## [WORK REQUIRED]
As the answer, set down the lines below from the one containing "c_do_px : bool;" through the one containing "c_support_floodsub : bool;", exactly and inclusively, and no others.

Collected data
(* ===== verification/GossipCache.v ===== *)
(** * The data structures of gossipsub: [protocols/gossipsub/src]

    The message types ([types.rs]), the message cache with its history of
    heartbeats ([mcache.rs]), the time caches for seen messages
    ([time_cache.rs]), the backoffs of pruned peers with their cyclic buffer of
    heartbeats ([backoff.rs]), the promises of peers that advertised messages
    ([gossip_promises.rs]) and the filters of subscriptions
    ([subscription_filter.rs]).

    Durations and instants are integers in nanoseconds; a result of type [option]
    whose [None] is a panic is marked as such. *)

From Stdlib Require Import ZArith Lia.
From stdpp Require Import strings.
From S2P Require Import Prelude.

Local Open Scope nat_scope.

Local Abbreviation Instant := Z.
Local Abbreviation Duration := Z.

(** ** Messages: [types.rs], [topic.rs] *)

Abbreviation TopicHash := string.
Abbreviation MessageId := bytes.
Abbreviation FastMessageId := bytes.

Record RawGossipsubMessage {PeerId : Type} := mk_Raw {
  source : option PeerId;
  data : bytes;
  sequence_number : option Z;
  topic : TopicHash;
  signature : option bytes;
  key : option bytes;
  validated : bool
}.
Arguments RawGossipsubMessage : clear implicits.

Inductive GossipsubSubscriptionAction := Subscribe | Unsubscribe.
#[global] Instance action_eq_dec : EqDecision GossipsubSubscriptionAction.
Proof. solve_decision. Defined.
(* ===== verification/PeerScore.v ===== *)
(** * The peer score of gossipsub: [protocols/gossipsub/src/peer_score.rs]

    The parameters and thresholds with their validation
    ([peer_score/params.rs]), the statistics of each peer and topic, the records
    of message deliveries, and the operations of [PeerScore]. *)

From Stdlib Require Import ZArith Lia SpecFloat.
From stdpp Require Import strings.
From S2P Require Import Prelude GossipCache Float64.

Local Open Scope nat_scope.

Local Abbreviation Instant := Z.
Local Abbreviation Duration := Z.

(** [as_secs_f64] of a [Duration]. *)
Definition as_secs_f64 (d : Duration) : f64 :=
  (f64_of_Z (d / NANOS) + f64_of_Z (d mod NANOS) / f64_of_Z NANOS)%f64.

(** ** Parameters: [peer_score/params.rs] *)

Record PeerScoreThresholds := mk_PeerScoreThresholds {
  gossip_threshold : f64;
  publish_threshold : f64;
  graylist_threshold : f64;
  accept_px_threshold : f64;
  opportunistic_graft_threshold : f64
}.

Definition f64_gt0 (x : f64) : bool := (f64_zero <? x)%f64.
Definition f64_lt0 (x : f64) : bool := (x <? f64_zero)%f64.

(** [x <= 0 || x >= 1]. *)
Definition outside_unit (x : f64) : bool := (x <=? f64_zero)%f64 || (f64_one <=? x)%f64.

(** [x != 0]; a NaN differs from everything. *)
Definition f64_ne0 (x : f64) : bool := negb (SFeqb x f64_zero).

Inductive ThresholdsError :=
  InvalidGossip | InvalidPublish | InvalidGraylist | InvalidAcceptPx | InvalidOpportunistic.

---

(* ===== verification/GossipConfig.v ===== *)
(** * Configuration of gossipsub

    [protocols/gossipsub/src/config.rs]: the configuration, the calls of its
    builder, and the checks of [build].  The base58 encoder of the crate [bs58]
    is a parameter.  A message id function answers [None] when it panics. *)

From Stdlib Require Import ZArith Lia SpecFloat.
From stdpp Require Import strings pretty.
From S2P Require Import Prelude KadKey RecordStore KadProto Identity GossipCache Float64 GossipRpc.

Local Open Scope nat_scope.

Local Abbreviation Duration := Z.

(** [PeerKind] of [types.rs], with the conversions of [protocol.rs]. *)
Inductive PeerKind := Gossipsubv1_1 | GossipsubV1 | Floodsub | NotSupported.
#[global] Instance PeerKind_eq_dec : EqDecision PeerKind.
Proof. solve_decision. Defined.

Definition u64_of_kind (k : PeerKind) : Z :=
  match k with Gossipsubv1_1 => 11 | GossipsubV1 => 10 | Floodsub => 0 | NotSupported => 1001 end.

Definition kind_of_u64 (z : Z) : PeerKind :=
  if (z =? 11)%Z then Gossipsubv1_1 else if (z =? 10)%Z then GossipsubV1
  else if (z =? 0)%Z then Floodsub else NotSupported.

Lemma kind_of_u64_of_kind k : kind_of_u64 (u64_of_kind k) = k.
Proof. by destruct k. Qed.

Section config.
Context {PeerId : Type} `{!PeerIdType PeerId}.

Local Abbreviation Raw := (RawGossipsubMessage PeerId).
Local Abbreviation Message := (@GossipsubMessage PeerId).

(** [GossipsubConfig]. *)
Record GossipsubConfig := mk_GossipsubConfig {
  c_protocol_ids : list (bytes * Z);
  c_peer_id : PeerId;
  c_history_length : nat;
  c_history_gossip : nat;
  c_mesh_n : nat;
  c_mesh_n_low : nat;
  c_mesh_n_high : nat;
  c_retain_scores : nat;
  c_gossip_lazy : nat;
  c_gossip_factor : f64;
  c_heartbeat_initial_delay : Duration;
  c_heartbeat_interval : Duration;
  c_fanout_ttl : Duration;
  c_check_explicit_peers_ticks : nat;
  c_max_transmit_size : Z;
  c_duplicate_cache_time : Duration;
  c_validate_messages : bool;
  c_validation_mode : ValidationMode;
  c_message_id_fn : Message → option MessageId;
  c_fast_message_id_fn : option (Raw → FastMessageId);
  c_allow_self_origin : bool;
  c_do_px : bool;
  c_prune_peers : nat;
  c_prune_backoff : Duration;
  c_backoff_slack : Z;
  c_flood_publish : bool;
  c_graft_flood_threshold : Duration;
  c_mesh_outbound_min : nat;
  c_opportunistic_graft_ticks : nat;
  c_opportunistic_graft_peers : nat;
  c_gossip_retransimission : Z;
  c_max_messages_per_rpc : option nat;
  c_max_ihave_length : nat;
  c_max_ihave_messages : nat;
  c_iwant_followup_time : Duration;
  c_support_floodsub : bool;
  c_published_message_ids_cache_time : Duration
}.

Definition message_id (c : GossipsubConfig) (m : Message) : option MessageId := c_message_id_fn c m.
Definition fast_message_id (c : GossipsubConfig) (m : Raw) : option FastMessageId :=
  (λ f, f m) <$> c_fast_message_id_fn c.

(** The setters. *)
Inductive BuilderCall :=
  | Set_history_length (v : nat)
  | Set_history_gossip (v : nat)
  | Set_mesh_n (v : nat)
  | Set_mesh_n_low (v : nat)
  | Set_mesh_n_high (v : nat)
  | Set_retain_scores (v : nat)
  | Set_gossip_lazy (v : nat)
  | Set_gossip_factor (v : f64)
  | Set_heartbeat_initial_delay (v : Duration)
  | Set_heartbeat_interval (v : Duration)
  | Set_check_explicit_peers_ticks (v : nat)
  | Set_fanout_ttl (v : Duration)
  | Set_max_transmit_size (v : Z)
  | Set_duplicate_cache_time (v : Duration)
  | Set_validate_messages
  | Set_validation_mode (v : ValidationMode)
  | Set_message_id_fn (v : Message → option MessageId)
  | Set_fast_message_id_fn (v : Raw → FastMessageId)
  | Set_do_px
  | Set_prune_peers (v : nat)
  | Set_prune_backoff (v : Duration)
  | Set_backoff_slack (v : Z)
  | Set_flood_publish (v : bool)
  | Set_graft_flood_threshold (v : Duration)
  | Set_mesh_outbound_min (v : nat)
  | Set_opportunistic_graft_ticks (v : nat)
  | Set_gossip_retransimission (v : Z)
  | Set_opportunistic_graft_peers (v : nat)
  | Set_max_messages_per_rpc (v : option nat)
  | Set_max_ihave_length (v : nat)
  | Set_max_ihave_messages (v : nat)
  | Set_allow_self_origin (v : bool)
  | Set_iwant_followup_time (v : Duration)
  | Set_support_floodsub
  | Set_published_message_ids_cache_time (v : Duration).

## [ANSWER TO THIS EXERCISE]
  c_do_px : bool;
  c_prune_peers : nat;
  c_prune_backoff : Duration;
  c_backoff_slack : Z;
  c_flood_publish : bool;
  c_graft_flood_threshold : Duration;
  c_mesh_outbound_min : nat;
  c_opportunistic_graft_ticks : nat;
  c_opportunistic_graft_peers : nat;
  c_gossip_retransimission : Z;
  c_max_messages_per_rpc : option nat;
  c_max_ihave_length : nat;
  c_max_ihave_messages : nat;
  c_iwant_followup_time : Duration;
  c_support_floodsub : bool;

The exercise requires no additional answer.